Saved data entries
..........
(** * JSON parser UI: error localisation and tree rendering

    A shallow embedding of the three pieces of logic of the repository:

    - [getLineAndColumn]   (src/components/ErrorMessage.tsx)
    - [calculateErrorRange] (src/App.tsx)
    - [JsonNode]            (the JsonViewer component)

    JavaScript strings are sequences of UTF-16 code units; indices and
    lengths are JavaScript numbers holding integers, modelled as [Z]. *)

From Stdlib Require Import ZArith NArith List Bool Lia Ascii String.
From Stdlib Require Import Permutation Sorted.
From Stdlib Require Import Floats.
Import ListNotations.
Local Open Scope Z_scope.
Set Warnings "-register-all".

(* ================================================================== *)
(** ** JavaScript strings *)

Module JS.

Definition code_unit := N.
Definition jsstring := list code_unit.

(** [a.length] of an array *)
Definition array_length {A : Type} (a : list A) : Z := Z.of_nat (List.length a).

(** [s.length] *)
Definition length (s : jsstring) : Z := array_length s.

(** [s[i]]: the code unit at index [i], or [undefined] ([None]). *)
Definition index (s : jsstring) (i : Z) : option code_unit :=
  if i <? 0 then None else nth_error s (Z.to_nat i).

(** A string literal of the source, as code units. *)
Definition lit (s : string) : jsstring :=
  map N_of_ascii (list_ascii_of_string s).

Definition LF : code_unit := 10%N.      (* '\n' *)
Definition DQUOTE : code_unit := 34%N.  (* the double quote *)

(** [x === c] where [x] is [s[i]] and [c] a one-character literal. *)
Definition is_char (x : option code_unit) (c : code_unit) : bool :=
  match x with
  | Some u => N.eqb u c
  | None => false
  end.

Fixpoint startsWith (s prefix : jsstring) {struct prefix} : bool :=
  match prefix, s with
  | [], _ => true
  | _ :: _, [] => false
  | p :: prefix', c :: s' => N.eqb c p && startsWith s' prefix'
  end.

(** [s.includes(sub)] *)
Fixpoint includes (s sub : jsstring) : bool :=
  startsWith s sub ||
  match s with
  | [] => false
  | _ :: s' => includes s' sub
  end.

(** [s.lastIndexOf(c)] for a one-character [c]; [i] is the index of the
    head of [s] in the whole string.  [-1] when [c] does not occur. *)
Fixpoint lastIndexOf_from (s : jsstring) (c : code_unit) (i : Z) : Z :=
  match s with
  | [] => -1
  | u :: s' =>
      let later := lastIndexOf_from s' c (i + 1) in
      if later >? -1 then later
      else if N.eqb u c then i else -1
  end.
..........
_TASK DIRECTIONS:_
What lines in the data above carry "None"? Return them all.

_FINISHED EXERCISE:_
(** [s[i]]: the code unit at index [i], or [undefined] ([None]). *)
  if i <? 0 then None else nth_error s (Z.to_nat i).
  | None => false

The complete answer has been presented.